The records section start

Lemma getIds_graph_unfolds stack store relationship :
  forall refs ids,
    getIds_graph stack store relationship refs = Return ids ->
    exists accounts,
      Forall2 (represents store relationship) refs accounts
      /\ forest_height relationship accounts < stack
      /\ ids = getIds relationship accounts.
Proof.
  induction stack as [|stack IH]; intros refs ids H; [discriminate H|].
  revert ids H. induction refs as [|r refs IHrefs]; intros ids H.
  - injection H as <-. exists [].
    split; [constructor | split; [unfold forest_height; simpl; lia | reflexivity]].
  - change (getIds_graph (S stack) store relationship (r :: refs))
      with (flatMap
              (fun a =>
                 match store !! a with
                 | None => Throw (TypeError "Cannot read properties of undefined (reading 'id')")
                 | Some o =>
                     ids <-- getIds_graph stack store relationship
                               (object_children relationship o) ;
                     Return (object_id o :: ids)
                 end) (r :: refs)) in H.
    apply flatMap_cons_inv in H as (mapped & others & Hr & Hrest & ->).
    destruct (store !! r) as [o|] eqn:Hlook; [|discriminate Hr].
    destruct (getIds_graph stack store relationship (object_children relationship o))
      as [below|] eqn:Hbelow; [|discriminate Hr].
    simpl in Hr. injection Hr as <-.
    destruct (IH _ _ Hbelow) as (children & Hch & Hh & ->).
    destruct (IHrefs _ Hrest) as (siblings & Hsib & Hhs & ->).
    exists (node_along relationship (object_id o) children :: siblings).
    split; [|split].
    + constructor; [|exact Hsib].
      eapply represents_node; [exact Hlook | |].
      * rewrite topology_id_node_along. reflexivity.
      * rewrite children_of_node_along. exact Hch.
    + rewrite forest_height_cons, topology_height_eq, children_of_node_along. lia.
    + rewrite getIds_cons, topology_id_node_along, children_of_node_along. reflexivity.
Qed.

(** X2: whenever [getIds] returns on an object graph, the objects reached
    unfold into a finite forest less high than the stack, and what is
    returned is the pre-order flattening of that forest; an object held by
    several arrays is flattened once for each of them. *)
Theorem getIds_graph_returns_unfolding stack store relationship refs ids :
  getIds_graph stack store relationship refs = Return ids ->
  exists accounts,
    Forall2 (represents store relationship) refs accounts
    /\ forest_height relationship accounts < stack
    /\ ids = getIds relationship accounts.
Proof. apply getIds_graph_unfolds. Qed.

Lemma getIds_graph_returns_unfolding_witness :
  exists accounts,
    Forall2 (represents store_shared managed) [0] accounts
    /\ forest_height managed accounts < 4
    /\ ["A"; "B"; "X"; "C"; "X"] = getIds managed accounts.
Proof.
  exact (getIds_graph_returns_unfolding 4 store_shared managed [0]
           ["A"; "B"; "X"; "C"; "X"] eq_refl).
Defined.

(** X3: a result that [getIds] returns with some stack is returned
    unchanged with every deeper stack. *)
Theorem getIds_graph_stack_monotone stack stack' store relationship refs ids :
  getIds_graph stack store relationship refs = Return ids ->
  stack <= stack' ->
  getIds_graph stack' store relationship refs = Return ids.
Proof.
  intros H Hle.
  destruct (getIds_graph_unfolds _ _ _ _ _ H) as (accounts & Hrep & Hh & ->).
  apply getIds_graph_represents; [exact Hrep | lia].
Qed.

Lemma getIds_graph_stack_monotone_witness :
  getIds_graph 50 store_shared managed [0] = Return ["A"; "B"; "X"; "C"; "X"].
Proof.
  apply (getIds_graph_stack_monotone 4 50 store_shared managed [0]);
    [reflexivity | lia].
Defined.

(** ** [getAccountsIdsByRelationship], whatever the fetch yields *)

(** X4: [getAccountsIdsByRelationship] issues exactly one request, the
    topology request without query parameters, whatever comes back; a
    rejection of that request is passed on unchanged, and while it does not
    settle neither does the call. *)
Theorem getAccountsIdsByRelationship_single_request
  this accountId relationship addCurrentId :
  trace (getAccountsIdsByRelationship this accountId relationship addCurrentId)
  = [Requested (topology_request this accountId relationship None)]
  /\ (forall e,
         get (client this) (topology_request this accountId relationship None)
         = Rejected e ->
         outcome (getAccountsIdsByRelationship this accountId relationship addCurrentId)
         = Rejected e)
  /\ (get (client this) (topology_request this accountId relationship None) = Pending ->
      outcome (getAccountsIdsByRelationship this accountId relationship addCurrentId)
      = Pending).
Proof.
  unfold getAccountsIdsByRelationship, getAccountRelationshipTopology, await, client_get,
    outcome, trace; simpl.
  destruct (get (client this) (topology_request this accountId relationship None))
    as [body|e'|]; simpl.
  - split; [|split; discriminate].
    destruct (topology body) as [t|]; [|reflexivity].
    destruct (topology_axis relationship t); reflexivity.
  - split; [reflexivity|]. split; [congruence | discriminate].
  - split; [reflexivity|]. split; [discriminate | reflexivity].
Qed.

Lemma getAccountsIdsByRelationship_single_request_witness :
  outcome (getAccountsIdsByRelationship unreachable_client "100" managing None)
  = Rejected unavailable.
Proof.
  exact (proj1 (proj2 (getAccountsIdsByRelationship_single_request
                         unreachable_client "100" managing None))
           unavailable eq_refl).
Defined.

(** X5: [addCurrentId] changes nothing but the first element: the call with
    [addCurrentId] true settles as the call with false does, a fulfilled
    result being preceded by [accountId]; leaving the flag out is the same
    as passing true. *)
Theorem addCurrentId_only_prefixes this accountId relationship :
  outcome (getAccountsIdsByRelationship this accountId relationship (Some true))
  = promise_bind
      (outcome (getAccountsIdsByRelationship this accountId relationship (Some false)))
      (fun ids => Resolved (accountId :: ids))
  /\ getAccountsIdsByRelationship this accountId relationship None
     = getAccountsIdsByRelationship this accountId relationship (Some true).
Proof.
  split; [|reflexivity].
  unfold getAccountsIdsByRelationship.
  rewrite !outcome_await.
  destruct (outcome (getAccountRelationshipTopology this accountId relationship None))
    as [[t|]| |]; simpl; try reflexivity.
  destruct (topology_axis relationship t); reflexivity.
Qed.

(** ** [startEndpointsSession] *)

(** X6: [startEndpointsSession] is fulfilled only with the cookie that a
    fulfilled body holds; a fulfilled body without a [cookie] is rejected
    with the validation error; a rejected request is passed on
    unchanged. *)
Theorem startEndpointsSession_validates fetched :
  (forall c,
      startEndpointsSession fetched = Resolved c ->
      exists body, fetched = Resolved body /\ cookie body = Some c)
  /\ (forall body c,
         fetched = Resolved body -> cookie body = Some c ->
         startEndpointsSession fetched = Resolved c)
  /\ (forall body,
         fetched = Resolved body -> cookie body = None ->
         startEndpointsSession fetched
         = Rejected (AlResponseValidationError
                       "Unexpected response format: no 'cookie' property present."))
  /\ (forall e, fetched = Rejected e -> startEndpointsSession fetched = Rejected e).
Proof.
  unfold startEndpointsSession. split; [|split; [|split]].
  - intros c H. destruct fetched as [body| |]; simpl in H; try discriminate H.
    destruct (cookie body) as [c'|] eqn:Hc; [|discriminate H].
    injection H as <-. eauto.
  - intros body c -> Hc. simpl. rewrite Hc. reflexivity.
  - intros body -> Hc. simpl. rewrite Hc. reflexivity.
  - intros e ->. reflexivity.
Qed.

The records section end

## [Task description]
Each line of the records above must be copied exactly.

## [Reply]
Lemma getIds_graph_unfolds stack store relationship :
  forall refs ids,
    getIds_graph stack store relationship refs = Return ids ->
    exists accounts,
      Forall2 (represents store relationship) refs accounts
      /\ forest_height relationship accounts < stack
      /\ ids = getIds relationship accounts.
Proof.
  induction stack as [|stack IH]; intros refs ids H; [discriminate H|].
  revert ids H. induction refs as [|r refs IHrefs]; intros ids H.
  - injection H as <-. exists [].
    split; [constructor | split; [unfold forest_height; simpl; lia | reflexivity]].
  - change (getIds_graph (S stack) store relationship (r :: refs))
      with (flatMap
              (fun a =>
                 match store !! a with
                 | None => Throw (TypeError "Cannot read properties of undefined (reading 'id')")
                 | Some o =>
                     ids <-- getIds_graph stack store relationship
                               (object_children relationship o) ;
                     Return (object_id o :: ids)
                 end) (r :: refs)) in H.
    apply flatMap_cons_inv in H as (mapped & others & Hr & Hrest & ->).
    destruct (store !! r) as [o|] eqn:Hlook; [|discriminate Hr].
    destruct (getIds_graph stack store relationship (object_children relationship o))
      as [below|] eqn:Hbelow; [|discriminate Hr].
    simpl in Hr. injection Hr as <-.
    destruct (IH _ _ Hbelow) as (children & Hch & Hh & ->).
    destruct (IHrefs _ Hrest) as (siblings & Hsib & Hhs & ->).
    exists (node_along relationship (object_id o) children :: siblings).
    split; [|split].
    + constructor; [|exact Hsib].
      eapply represents_node; [exact Hlook | |].
      * rewrite topology_id_node_along. reflexivity.
      * rewrite children_of_node_along. exact Hch.
    + rewrite forest_height_cons, topology_height_eq, children_of_node_along. lia.
    + rewrite getIds_cons, topology_id_node_along, children_of_node_along. reflexivity.
Qed.

(** X2: whenever [getIds] returns on an object graph, the objects reached
    unfold into a finite forest less high than the stack, and what is
    returned is the pre-order flattening of that forest; an object held by
    several arrays is flattened once for each of them. *)
Theorem getIds_graph_returns_unfolding stack store relationship refs ids :
  getIds_graph stack store relationship refs = Return ids ->
  exists accounts,
    Forall2 (represents store relationship) refs accounts
    /\ forest_height relationship accounts < stack
    /\ ids = getIds relationship accounts.
Proof. apply getIds_graph_unfolds. Qed.

Lemma getIds_graph_returns_unfolding_witness :
  exists accounts,
    Forall2 (represents store_shared managed) [0] accounts
    /\ forest_height managed accounts < 4
    /\ ["A"; "B"; "X"; "C"; "X"] = getIds managed accounts.
Proof.
  exact (getIds_graph_returns_unfolding 4 store_shared managed [0]
           ["A"; "B"; "X"; "C"; "X"] eq_refl).
Defined.

(** X3: a result that [getIds] returns with some stack is returned
    unchanged with every deeper stack. *)
Theorem getIds_graph_stack_monotone stack stack' store relationship refs ids :
  getIds_graph stack store relationship refs = Return ids ->
  stack <= stack' ->
  getIds_graph stack' store relationship refs = Return ids.
Proof.
  intros H Hle.
  destruct (getIds_graph_unfolds _ _ _ _ _ H) as (accounts & Hrep & Hh & ->).
  apply getIds_graph_represents; [exact Hrep | lia].
Qed.

Lemma getIds_graph_stack_monotone_witness :
  getIds_graph 50 store_shared managed [0] = Return ["A"; "B"; "X"; "C"; "X"].
Proof.
  apply (getIds_graph_stack_monotone 4 50 store_shared managed [0]);
    [reflexivity | lia].
Defined.

(** ** [getAccountsIdsByRelationship], whatever the fetch yields *)

(** X4: [getAccountsIdsByRelationship] issues exactly one request, the
    topology request without query parameters, whatever comes back; a
    rejection of that request is passed on unchanged, and while it does not
    settle neither does the call. *)
Theorem getAccountsIdsByRelationship_single_request
  this accountId relationship addCurrentId :
  trace (getAccountsIdsByRelationship this accountId relationship addCurrentId)
  = [Requested (topology_request this accountId relationship None)]
  /\ (forall e,
         get (client this) (topology_request this accountId relationship None)
         = Rejected e ->
         outcome (getAccountsIdsByRelationship this accountId relationship addCurrentId)
         = Rejected e)
  /\ (get (client this) (topology_request this accountId relationship None) = Pending ->
      outcome (getAccountsIdsByRelationship this accountId relationship addCurrentId)
      = Pending).
Proof.
  unfold getAccountsIdsByRelationship, getAccountRelationshipTopology, await, client_get,
    outcome, trace; simpl.
  destruct (get (client this) (topology_request this accountId relationship None))
    as [body|e'|]; simpl.
  - split; [|split; discriminate].
    destruct (topology body) as [t|]; [|reflexivity].
    destruct (topology_axis relationship t); reflexivity.
  - split; [reflexivity|]. split; [congruence | discriminate].
  - split; [reflexivity|]. split; [discriminate | reflexivity].
Qed.

Lemma getAccountsIdsByRelationship_single_request_witness :
  outcome (getAccountsIdsByRelationship unreachable_client "100" managing None)
  = Rejected unavailable.
Proof.
  exact (proj1 (proj2 (getAccountsIdsByRelationship_single_request
                         unreachable_client "100" managing None))
           unavailable eq_refl).
Defined.

(** X5: [addCurrentId] changes nothing but the first element: the call with
    [addCurrentId] true settles as the call with false does, a fulfilled
    result being preceded by [accountId]; leaving the flag out is the same
    as passing true. *)
Theorem addCurrentId_only_prefixes this accountId relationship :
  outcome (getAccountsIdsByRelationship this accountId relationship (Some true))
  = promise_bind
      (outcome (getAccountsIdsByRelationship this accountId relationship (Some false)))
      (fun ids => Resolved (accountId :: ids))
  /\ getAccountsIdsByRelationship this accountId relationship None
     = getAccountsIdsByRelationship this accountId relationship (Some true).
Proof.
  split; [|reflexivity].
  unfold getAccountsIdsByRelationship.
  rewrite !outcome_await.
  destruct (outcome (getAccountRelationshipTopology this accountId relationship None))
    as [[t|]| |]; simpl; try reflexivity.
  destruct (topology_axis relationship t); reflexivity.
Qed.

(** ** [startEndpointsSession] *)

(** X6: [startEndpointsSession] is fulfilled only with the cookie that a
    fulfilled body holds; a fulfilled body without a [cookie] is rejected
    with the validation error; a rejected request is passed on
    unchanged. *)
Theorem startEndpointsSession_validates fetched :
  (forall c,
      startEndpointsSession fetched = Resolved c ->
      exists body, fetched = Resolved body /\ cookie body = Some c)
  /\ (forall body c,
         fetched = Resolved body -> cookie body = Some c ->
         startEndpointsSession fetched = Resolved c)
  /\ (forall body,
         fetched = Resolved body -> cookie body = None ->
         startEndpointsSession fetched
         = Rejected (AlResponseValidationError
                       "Unexpected response format: no 'cookie' property present."))
  /\ (forall e, fetched = Rejected e -> startEndpointsSession fetched = Rejected e).
Proof.
  unfold startEndpointsSession. split; [|split; [|split]].
  - intros c H. destruct fetched as [body| |]; simpl in H; try discriminate H.
    destruct (cookie body) as [c'|] eqn:Hc; [|discriminate H].
    injection H as <-. eauto.
  - intros body c -> Hc. simpl. rewrite Hc. reflexivity.
  - intros body -> Hc. simpl. rewrite Hc. reflexivity.
  - intros e ->. reflexivity.
Qed.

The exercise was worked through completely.